(* ===== verification/Result.v ===== *)
(** * Results and iterators ([include/libzenit/result.h], [src/result.c])

    [zenit_result_t] is a struct whose only field is its error code, so a result
    is modelled by that code.  [zenit_iter_t] is the cursor the containers share;
    its [container] pointer is an argument of the [_iter_next] functions. *)

From Stdlib Require Import ZArith String.
From stdpp Require Import base tactics.
From S2P Require Import Prelude.
Open Scope Z_scope.

Inductive zenit_error_t : Set :=
| ZENIT_OK
| ZENIT_ERROR_NULL
| ZENIT_ERROR_ALLOC
| ZENIT_ERROR_PARAM
| ZENIT_ERROR_NOT_FOUND
| ZENIT_ERROR_CORRUPT
| ZENIT_ERROR_DOUBLE_FREE
| ZENIT_ERROR_STATE
| ZENIT_ERROR_SIZE
| ZENIT_ERROR_FULL
| ZENIT_ERROR_EMPTY
| ZENIT_ERROR_OVERFLOW.

#[export] Instance zenit_error_t_eq_dec : EqDecision zenit_error_t.
Proof. solve_decision. Defined.

(** The enumerators' values. *)
Definition error_code (e : zenit_error_t) : Z :=
  match e with
  | ZENIT_OK => 0
  | ZENIT_ERROR_NULL => 1
  | ZENIT_ERROR_ALLOC => 2
  | ZENIT_ERROR_PARAM => 3
  | ZENIT_ERROR_NOT_FOUND => 4
  | ZENIT_ERROR_CORRUPT => 5
  | ZENIT_ERROR_DOUBLE_FREE => 6
  | ZENIT_ERROR_STATE => 7
  | ZENIT_ERROR_SIZE => 8
  | ZENIT_ERROR_FULL => 9
  | ZENIT_ERROR_EMPTY => 10
  | ZENIT_ERROR_OVERFLOW => 11
  end.

Definition zenit_result_is_ok (r : zenit_error_t) : bool := bool_decide (r = ZENIT_OK).
Definition zenit_result_is_error (r : zenit_error_t) : bool := bool_decide (r <> ZENIT_OK).

Definition zenit_error_string (error : zenit_error_t) : string :=
  match error with
  | ZENIT_OK => "ok"
  | ZENIT_ERROR_NULL => "null pointer"
  | ZENIT_ERROR_ALLOC => "allocation failed"
  | ZENIT_ERROR_PARAM => "invalid parameter"
  | ZENIT_ERROR_NOT_FOUND => "not found"
  | ZENIT_ERROR_CORRUPT => "corrupted data"
  | ZENIT_ERROR_DOUBLE_FREE => "double free"
  | ZENIT_ERROR_STATE => "invalid state"
  | ZENIT_ERROR_SIZE => "size mismatch"
  | ZENIT_ERROR_FULL => "buffer full"
  | ZENIT_ERROR_EMPTY => "buffer empty"
  | ZENIT_ERROR_OVERFLOW => "overflow"
  end%string.

(** [zenit_iter_t] without its [container] pointer; [it_internal] is the
    container-specific cursor (a node of the linked list). *)
Record zenit_iter_t : Set := mk_iter {
  it_index : Z;
  it_count : Z;
  it_is_valid : bool;
  it_internal : option positive }.

(** The twelve error codes have distinct descriptions. *)
Lemma zenit_error_string_inj e1 e2 :
  zenit_error_string e1 = zenit_error_string e2 -> e1 = e2.
Proof. by destruct e1, e2. Qed.
(* ===== verification/Vector.v ===== *)
(** * Dynamic array ([src/vector.c])

    [zenit_vector_t] stores its elements as raw bytes in one buffer.  The model
    keeps the byte buffer and the index arithmetic of the source; NULL arguments
    are [None], an out-parameter is the bytes it points to, and a pointer into
    the buffer is its offset.  [vec_rep] relates a vector to the list of its
    elements and to the memory it owns. *)

From Stdlib Require Import ZArith Lia.
From stdpp Require Import base tactics option list numbers gmap sets.
From S2P Require Import Prelude Mem Result Allocator Growth.
Open Scope Z_scope.

Record zenit_vector_t (C : Type) : Type := mk_vector {
  v_self : addr;                        (** the handle's own address *)
  v_buffer : option block;
  v_elem_size : Z;
  v_count : Z;
  v_capacity : Z;
  v_allocator : zenit_allocator_t C }.
Arguments mk_vector {C}.
Arguments v_self {C}.
Arguments v_buffer {C}.
Arguments v_elem_size {C}.
Arguments v_count {C}.
Arguments v_capacity {C}.
Arguments v_allocator {C}.

Definition SIZEOF_VECTOR : Z := 64.

Section VectorModel.
Context {C : Type}.
Implicit Types (v : zenit_vector_t C) (c : C) (a : zenit_allocator_t C).

Definition set_buffer v (b : option block) (cap : Z) : zenit_vector_t C :=
  mk_vector (v_self v) b (v_elem_size v) (v_count v) cap (v_allocator v).
Definition set_count v (n : Z) : zenit_vector_t C :=
  mk_vector (v_self v) (v_buffer v) (v_elem_size v) n (v_capacity v) (v_allocator v).

Definition realloc_buffer v (new_cap : Z) c
    : outcome (zenit_error_t * zenit_vector_t C * C) :=
  let a := v_allocator v in
  if decide (new_cap = 0) then
    Ret (ZENIT_OK, set_buffer v None 0, free_fn a (paddr (v_buffer v)) c)
  else
    let! (new_buf, c1) := zenit_allocator_realloc a (v_buffer v)
                             (u64 (v_capacity v * v_elem_size v))
                             (u64 (new_cap * v_elem_size v)) c in
    match new_buf with
    | None => Ret (ZENIT_ERROR_ALLOC, v, c1)
    | Some _ => Ret (ZENIT_OK, set_buffer v new_buf new_cap, c1)
    end.

Definition grow (fuel : nat) v (min_capacity : Z) c
    : outcome (zenit_error_t * zenit_vector_t C * C) :=
  let! new_cap := grow15 fuel (v_capacity v) min_capacity in
  realloc_buffer v new_cap c.

Definition zenit_vector_create_with_allocator (elem_size : Z) a c
    : option (zenit_vector_t C) * C :=
  if decide (elem_size = 0) then (None, c)
  else
    match alloc_fn a SIZEOF_VECTOR c with
    | (None, c1) => (None, c1)
    | (Some h, c1) => (Some (mk_vector (b_addr h) None elem_size 0 0 a), c1)
    end.

Definition zenit_vector_create_with_capacity_and_allocator (elem_size capacity : Z) a c
    : option (zenit_vector_t C) * C :=
  if decide (elem_size = 0 \/ capacity = 0) then (None, c)
  else
    match alloc_fn a SIZEOF_VECTOR c with
    | (None, c1) => (None, c1)
    | (Some h, c1) =>
        match alloc_fn a (u64 (capacity * elem_size)) c1 with
        | (None, c2) => (None, free_fn a (Some (b_addr h)) c2)
        | (buffer, c2) => (Some (mk_vector (b_addr h) buffer elem_size 0 capacity a), c2)
        end
    end.

Definition zenit_vector_destroy (vector : option (zenit_vector_t C)) c : C :=
  match vector with
  | None => c
  | Some v =>
      let a := v_allocator v in
      let c1 := free_fn a (paddr (v_buffer v)) c in
      free_fn a (Some (v_self v)) c1
  end.

Definition zenit_vector_push (fuel : nat) (vector : option (zenit_vector_t C))
    (elem : option bytes) c : outcome (zenit_error_t * option (zenit_vector_t C) * C) :=
  match vector, elem with
  | Some v, Some e =>
      let! (r, v1, c1) :=
        if decide (v_count v = v_capacity v)
        then grow fuel v (u64 (v_capacity v + 1)) c
        else Ret (ZENIT_OK, v, c) in
      if decide (r <> ZENIT_OK) then Ret (r, Some v1, c1)
      else
        let! d := rd e 0 (v_elem_size v1) in
        let! buf := pwr (v_buffer v1) (u64 (v_count v1 * v_elem_size v1)) d in
        Ret (ZENIT_OK,
             Some (set_count (set_buffer v1 buf (v_capacity v1)) (u64 (v_count v1 + 1))), c1)
  | _, _ => Ret (ZENIT_ERROR_NULL, vector, c)
  end.

Definition zenit_vector_pop (vector : option (zenit_vector_t C)) (out_elem : option bytes)
    : outcome (zenit_error_t * option (zenit_vector_t C) * option bytes) :=
  match vector, out_elem with
  | Some v, Some out =>
      if decide (v_count v = 0) then Ret (ZENIT_ERROR_EMPTY, vector, out_elem)
      else
        let v1 := set_count v (u64 (v_count v - 1)) in
        let! d := prd (v_buffer v1) (u64 (v_count v1 * v_elem_size v1)) (v_elem_size v1) in
        let! out1 := wr out 0 d in
        Ret (ZENIT_OK, Some v1, Some out1)
  | _, _ => Ret (ZENIT_ERROR_NULL, vector, out_elem)
  end.

Definition zenit_vector_insert (fuel : nat) (vector : option (zenit_vector_t C)) (index : Z)
    (elem : option bytes) c : outcome (zenit_error_t * option (zenit_vector_t C) * C) :=
  match vector, elem with
  | Some v, Some e =>
      if decide (v_count v < index) then Ret (ZENIT_ERROR_PARAM, vector, c)
      else
        let! (r, v1, c1) :=
          if decide (v_count v = v_capacity v)
          then grow fuel v (u64 (v_count v + 1)) c
          else Ret (ZENIT_OK, v, c) in
        if decide (r <> ZENIT_OK) then Ret (r, Some v1, c1)
        else
          let! buf1 :=
            if decide (index < v_count v1)
            then pmemmove (v_buffer v1) (u64 (u64 (index + 1) * v_elem_size v1))
                   (u64 (index * v_elem_size v1))
                   (u64 (u64 (v_count v1 - index) * v_elem_size v1))
            else Ret (v_buffer v1) in
          let! d := rd e 0 (v_elem_size v1) in
          let! buf2 := pwr buf1 (u64 (index * v_elem_size v1)) d in
          Ret (ZENIT_OK,
               Some (set_count (set_buffer v1 buf2 (v_capacity v1)) (u64 (v_count v1 + 1))), c1)
  | _, _ => Ret (ZENIT_ERROR_NULL, vector, c)
  end.

Definition zenit_vector_remove (vector : option (zenit_vector_t C)) (index : Z)
    (out_elem : option bytes)
    : outcome (zenit_error_t * option (zenit_vector_t C) * option bytes) :=
  match vector, out_elem with
  | Some v, Some out =>
      if decide (v_count v <= index) then Ret (ZENIT_ERROR_PARAM, vector, out_elem)
      else
        let! d := prd (v_buffer v) (u64 (index * v_elem_size v)) (v_elem_size v) in
        let! out1 := wr out 0 d in
        let! buf :=
          if decide (u64 (index + 1) < v_count v)
          then pmemmove (v_buffer v) (u64 (index * v_elem_size v))
                 (u64 (u64 (index + 1) * v_elem_size v))
                 (u64 (u64 (v_count v - index - 1) * v_elem_size v))
          else Ret (v_buffer v) in
        Ret (ZENIT_OK,
             Some (set_count (set_buffer v buf (v_capacity v)) (u64 (v_count v - 1))), Some out1)
  | _, _ => Ret (ZENIT_ERROR_NULL, vector, out_elem)
  end.

(** A pointer into the buffer is its byte offset. *)
Definition zenit_vector_get (vector : option (zenit_vector_t C)) (index : Z) : option Z :=
  match vector with
  | None => None
  | Some v =>
      if decide (v_count v <= index) then None
      else Some (u64 (index * v_elem_size v))
  end.

Definition zenit_vector_set (vector : option (zenit_vector_t C)) (index : Z)
    (elem : option bytes) : outcome (zenit_error_t * option (zenit_vector_t C)) :=
  match vector, elem with
  | Some v, Some e =>
      if decide (v_count v <= index) then Ret (ZENIT_ERROR_PARAM, vector)
      else
        let! d := rd e 0 (v_elem_size v) in
        let! buf := pwr (v_buffer v) (u64 (index * v_elem_size v)) d in
        Ret (ZENIT_OK, Some (set_buffer v buf (v_capacity v)))
  | _, _ => Ret (ZENIT_ERROR_NULL, vector)
  end.

Definition zenit_vector_count (vector : option (zenit_vector_t C)) : Z :=
  match vector with None => 0 | Some v => v_count v end.

Definition zenit_vector_capacity (vector : option (zenit_vector_t C)) : Z :=
  match vector with None => 0 | Some v => v_capacity v end.

Definition zenit_vector_reserve (vector : option (zenit_vector_t C)) (capacity : Z) c
    : outcome (zenit_error_t * option (zenit_vector_t C) * C) :=
  match vector with
  | None => Ret (ZENIT_ERROR_NULL, vector, c)
  | Some v =>
      if decide (capacity <= v_capacity v) then Ret (ZENIT_OK, vector, c)
      else let! (r, v1, c1) := realloc_buffer v capacity c in Ret (r, Some v1, c1)
  end.

Definition zenit_vector_shrink_to_fit (vector : option (zenit_vector_t C)) c
    : outcome (zenit_error_t * option (zenit_vector_t C) * C) :=
  match vector with
  | None => Ret (ZENIT_ERROR_NULL, vector, c)
  | Some v =>
      if decide (v_count v = v_capacity v) then Ret (ZENIT_OK, vector, c)
      else let! (r, v1, c1) := realloc_buffer v (v_count v) c in Ret (r, Some v1, c1)
  end.

Definition zenit_vector_clear (vector : option (zenit_vector_t C))
    : option (zenit_vector_t C) :=
  match vector with None => None | Some v => Some (set_count v 0) end.

Definition zenit_vector_empty (vector : option (zenit_vector_t C)) : bool :=
  match vector with None => true | Some v => bool_decide (v_count v = 0) end.

Definition zenit_vector_iter (vector : option (zenit_vector_t C)) : zenit_iter_t :=
  mk_iter 0 (match vector with Some v => v_count v | None => 0 end)
    (match vector with Some _ => true | None => false end) None.

(** [zenit_vector_iter_next(&iter)] on the vector [iter.container] points to:
    the element's offset and the advanced iterator. *)
Definition zenit_vector_iter_next (iter : option zenit_iter_t)
    (container : option (zenit_vector_t C)) : outcome (option Z * option zenit_iter_t) :=
  match iter with
  | None => Ret (None, None)
  | Some it =>
      if negb (it_is_valid it) then Ret (None, iter)
      else if decide (it_count it <= it_index it) then Ret (None, iter)
      else
        match container with
        | None => Undef
        | Some v =>
            Ret (Some (u64 (it_index it * v_elem_size v)),
                 Some (mk_iter (u64 (it_index it + 1)) (it_count it) (it_is_valid it)
                         (it_internal it)))
        end
  end.

Definition zenit_vector_data (vector : option (zenit_vector_t C)) : option addr :=
  match vector with None => None | Some v => paddr (v_buffer v) end.
End VectorModel.

(** The constructors with the default allocator. *)
Definition zenit_vector_create (elem_size : Z) (h : heap) : option (zenit_vector_t heap) * heap :=
  zenit_vector_create_with_allocator elem_size ZENIT_ALLOCATOR_DEFAULT h.
Definition zenit_vector_create_with_capacity (elem_size capacity : Z) (h : heap)
    : option (zenit_vector_t heap) * heap :=
  zenit_vector_create_with_capacity_and_allocator elem_size capacity ZENIT_ALLOCATOR_DEFAULT h.

(** ** Representation

    [vec_rep a v l c]: in heap [c], [v] is a vector over [a] that holds the
    elements [l] and owns its handle and its buffer. *)
Definition vec_owns {C : Type} (v : zenit_vector_t C) : gset addr :=
  {[ v_self v ]} ∪ pown (v_buffer v).
Definition zenit_deque_pop_front (deque : option (zenit_deque_t C)) (out_elem : option bytes)
    : outcome (zenit_error_t * option (zenit_deque_t C) * option bytes) :=
  match deque, out_elem with
  | Some d, Some out =>
      if decide (d_count d = 0) then Ret (ZENIT_ERROR_EMPTY, deque, out_elem)
      else
        let! x := prd (d_buffer d) (u64 (d_head d * d_elem_size d)) (d_elem_size d) in
        let! out1 := wr out 0 x in
        let! head := umod (u64 (d_head d + 1)) (d_capacity d) in
        Ret (ZENIT_OK,
             Some (upd_deque d (d_buffer d) (u64 (d_count d - 1)) (d_capacity d) head (d_tail d)),
             Some out1)
  | _, _ => Ret (ZENIT_ERROR_NULL, deque, out_elem)
  end.

Definition zenit_deque_pop_back (deque : option (zenit_deque_t C)) (out_elem : option bytes)
    : outcome (zenit_error_t * option (zenit_deque_t C) * option bytes) :=
  match deque, out_elem with
  | Some d, Some out =>
      if decide (d_count d = 0) then Ret (ZENIT_ERROR_EMPTY, deque, out_elem)
      else
        let tail := if decide (d_tail d = 0) then u64 (d_capacity d - 1)
                    else u64 (d_tail d - 1) in
        let! x := prd (d_buffer d) (u64 (tail * d_elem_size d)) (d_elem_size d) in
        let! out1 := wr out 0 x in
        Ret (ZENIT_OK,
             Some (upd_deque d (d_buffer d) (u64 (d_count d - 1)) (d_capacity d) (d_head d) tail),
             Some out1)
  | _, _ => Ret (ZENIT_ERROR_NULL, deque, out_elem)
  end.

(** The accessors return an offset into the buffer. *)
Definition zenit_deque_get (deque : option (zenit_deque_t C)) (index : Z) : outcome (option Z) :=
  match deque with
  | None => Ret None
  | Some d =>
      if decide (d_count d <= index) then Ret None
      else
        let! offset := umod (u64 (d_head d + index)) (d_capacity d) in
        Ret (Some (u64 (offset * d_elem_size d)))
  end.

Definition zenit_deque_front (deque : option (zenit_deque_t C)) : option Z :=
  match deque with
  | None => None
  | Some d =>
      if decide (d_count d = 0) then None else Some (u64 (d_head d * d_elem_size d))
  end.

Definition zenit_deque_back (deque : option (zenit_deque_t C)) : option Z :=
  match deque with
  | None => None
  | Some d =>
      if decide (d_count d = 0) then None
      else
        let back := if decide (d_tail d = 0) then u64 (d_capacity d - 1)
                    else u64 (d_tail d - 1) in
        Some (u64 (back * d_elem_size d))
  end.

Definition zenit_deque_count (deque : option (zenit_deque_t C)) : Z :=
  match deque with None => 0 | Some d => d_count d end.

Definition zenit_deque_capacity (deque : option (zenit_deque_t C)) : Z :=
  match deque with None => 0 | Some d => d_capacity d end.

Definition zenit_deque_empty (deque : option (zenit_deque_t C)) : bool :=
  match deque with None => true | Some d => bool_decide (d_count d = 0) end.

Definition zenit_deque_reserve (deque : option (zenit_deque_t C)) (capacity : Z) c
    : outcome (zenit_error_t * option (zenit_deque_t C) * C) :=
  match deque with
  | None => Ret (ZENIT_ERROR_NULL, deque, c)
  | Some d =>
      if decide (capacity <= d_capacity d) then Ret (ZENIT_OK, deque, c)
      else let! (r, d1, c1) := realloc_buffer d capacity c in Ret (r, Some d1, c1)
  end.

Definition zenit_deque_shrink_to_fit (deque : option (zenit_deque_t C)) c
    : outcome (zenit_error_t * option (zenit_deque_t C) * C) :=
  match deque with
  | None => Ret (ZENIT_ERROR_NULL, deque, c)
  | Some d =>
      if decide (d_count d = d_capacity d) then Ret (ZENIT_OK, deque, c)
      else let! (r, d1, c1) := realloc_buffer d (d_count d) c in Ret (r, Some d1, c1)
  end.

Definition zenit_deque_clear (deque : option (zenit_deque_t C)) : option (zenit_deque_t C) :=
  match deque with
  | None => None
  | Some d => Some (upd_deque d (d_buffer d) 0 (d_capacity d) 0 0)
  end.

Definition zenit_deque_iter (deque : option (zenit_deque_t C)) : zenit_iter_t :=
  mk_iter 0 (match deque with Some d => d_count d | None => 0 end)
    (match deque with Some _ => true | None => false end) None.

Definition zenit_deque_iter_next (iter : option zenit_iter_t)
    (container : option (zenit_deque_t C)) : outcome (option Z * option zenit_iter_t) :=
  match iter with
  | None => Ret (None, None)
  | Some it =>
      if negb (it_is_valid it) then Ret (None, iter)
      else if decide (it_count it <= it_index it) then Ret (None, iter)
      else
        match container with
        | None => Undef
        | Some d =>
            let! offset := umod (u64 (d_head d + it_index it)) (d_capacity d) in
            Ret (Some (u64 (offset * d_elem_size d)),
                 Some (mk_iter (u64 (it_index it + 1)) (it_count it) (it_is_valid it)
                         (it_internal it)))
        end
  end.
End DequeModel.

Definition zenit_deque_create (elem_size : Z) (h : heap) : option (zenit_deque_t heap) * heap :=
  zenit_deque_create_with_allocator elem_size ZENIT_ALLOCATOR_DEFAULT h.
Definition zenit_deque_create_with_capacity (elem_size capacity : Z) (h : heap)
    : option (zenit_deque_t heap) * heap :=
  zenit_deque_create_with_capacity_and_allocator elem_size capacity ZENIT_ALLOCATOR_DEFAULT h.

(** ** Representation *)

Definition deq_owns {C : Type} (d : zenit_deque_t C) : gset addr :=
  {[ d_self d ]} ∪ pown (d_buffer d).

(** The element at distance [i] from the front of the circular array. *)
Definition deq_view (slots : list bytes) (cap head : Z) (l : list bytes) : Prop :=
  forall i, 0 <= i < zlen l -> slots !! Z.to_nat ((head + i) mod cap) = l !! Z.to_nat i.

(** Everything but the [tail] cursor. *)
Record deq_core {C : Type} (a : zenit_allocator_t C) {SP : AllocSpec a}
    (d : zenit_deque_t C) (l : list bytes) (c : C) : Prop := {
  dr_alloc : d_allocator d = a;
  dr_es : 0 < d_elem_size d /\ 8 * d_elem_size d < two64;
  dr_count : d_count d = zlen l;
  dr_fit : d_count d <= d_capacity d;
  dr_cap : d_capacity d * d_elem_size d <= PTRDIFF_MAX;
  dr_null : d_buffer d = None <-> d_capacity d = 0;
  dr_head : 0 <= d_head d /\ (d_head d = 0 \/ d_head d < d_capacity d);
  dr_slots : exists slots,
    is_slots (d_elem_size d) (pbytes (d_buffer d)) slots /\ zlen slots = d_capacity d /\
    deq_view slots (d_capacity d) (d_head d) l;
  dr_self : d_self d ∉ pown (d_buffer d);
  dr_live : deq_owns d ⊆ live c }.

Definition deq_rep {C : Type} (a : zenit_allocator_t C) {SP : AllocSpec a}
    (d : zenit_deque_t C) (l : list bytes) (c : C) : Prop :=
  deq_core a d l c /\ d_tail d = (d_head d + d_count d) mod d_capacity d.

(** What an operation that may allocate does. *)
Definition deq_post {C : Type} (a : zenit_allocator_t C) {SP : AllocSpec a}
    (d : zenit_deque_t C) (l l' : list bytes) (c : C)
    (r : zenit_error_t) (d' : zenit_deque_t C) (c' : C) : Prop :=
  transfer a (deq_owns d) (deq_owns d') c c' /\
  d_self d' = d_self d /\ d_elem_size d' = d_elem_size d /\
  ((r = ZENIT_OK /\ deq_rep a d' l' c') \/
   (r = ZENIT_ERROR_ALLOC /\ d' = d /\ deq_rep a d l c')).

(** ** Abstract specification: a double-ended queue of elements *)

Inductive deque_op : Type :=
| DPushFront (x : bytes)
| DPushBack (x : bytes)
| DPopFront
| DPopBack
| DReserve (capacity : Z)
| DShrink
| DClear.

Definition deque_abs (op : deque_op) (l : list bytes)
    : zenit_error_t * option bytes * list bytes :=
  match op with
  | DPushFront x => (ZENIT_OK, None, x :: l)
  | DPushBack x => (ZENIT_OK, None, l ++ [x])
  | DPopFront =>
      match l with
      | [] => (ZENIT_ERROR_EMPTY, None, l)
      | x :: l' => (ZENIT_OK, Some x, l')
      end
  | DPopBack =>
      match last l with
      | None => (ZENIT_ERROR_EMPTY, None, l)
      | Some x => (ZENIT_OK, Some x, take (length l - 1) l)
      end
  | DReserve _ => (ZENIT_OK, None, l)
  | DShrink => (ZENIT_OK, None, l)
  | DClear => (ZENIT_OK, None, [])
  end.

Definition deque_exec {C : Type} (fuel : nat) (op : deque_op) (d : zenit_deque_t C) (c : C)
    : outcome (zenit_error_t * option bytes * option (zenit_deque_t C) * C) :=
  let out := replicate (Z.to_nat (d_elem_size d)) 0 in
  match op with
  | DPushFront x => let! (r, d', c') := zenit_deque_push_front fuel (Some d) (Some x) c in
                    Ret (r, None, d', c')
  | DPushBack x => let! (r, d', c') := zenit_deque_push_back fuel (Some d) (Some x) c in
                   Ret (r, None, d', c')
  | DPopFront => let! (r, d', o) := zenit_deque_pop_front (Some d) (Some out) in
                 Ret (r, if decide (r = ZENIT_OK) then o else None, d', c)
  | DPopBack => let! (r, d', o) := zenit_deque_pop_back (Some d) (Some out) in
                Ret (r, if decide (r = ZENIT_OK) then o else None, d', c)
  | DReserve n => let! (r, d', c') := zenit_deque_reserve (Some d) n c in Ret (r, None, d', c')
  | DShrink => let! (r, d', c') := zenit_deque_shrink_to_fit (Some d) c in Ret (r, None, d', c')
  | DClear => Ret (ZENIT_OK, None, zenit_deque_clear (Some d), c)
  end.

(** What the caller must respect: elements of the right size, no overflow of a
    requested byte count, no growth of a full deque of capacity 1, and
    [zenit_deque_shrink_to_fit] only where it has nothing to copy. *)
Definition deque_pre {C : Type} (d : zenit_deque_t C) (op : deque_op) : Prop :=
  match op with
  | DPushFront x | DPushBack x =>
      zlen x = d_elem_size d /\ ~ (d_count d = 1 /\ d_capacity d = 1)
  | DReserve n => n * d_elem_size d < two64
  | DShrink => d_count d = 0 \/ d_count d = d_capacity d
  | DPopFront | DPopBack | DClear => True
  end.

Definition deque_cap_post {C : Type} (op : deque_op) (d d' : zenit_deque_t C) : Prop :=
  d_capacity d' = d_capacity d \/
  match op with
  | DPushFront _ | DPushBack _ => 1 < d_capacity d'
  | DReserve n => d_capacity d' = n
  | DShrink => d_capacity d' = 0
  | DPopFront | DPopBack | DClear => False
  end.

———

Instructions to follow » Please copy each line of the records above in which the word "DReserve" can be found.

Result »
| DReserve (capacity : Z)
  | DReserve _ => (ZENIT_OK, None, l)
  | DReserve n => let! (r, d', c') := zenit_deque_reserve (Some d) n c in Ret (r, None, d', c')
  | DReserve n => n * d_elem_size d < two64
  | DReserve n => d_capacity d' = n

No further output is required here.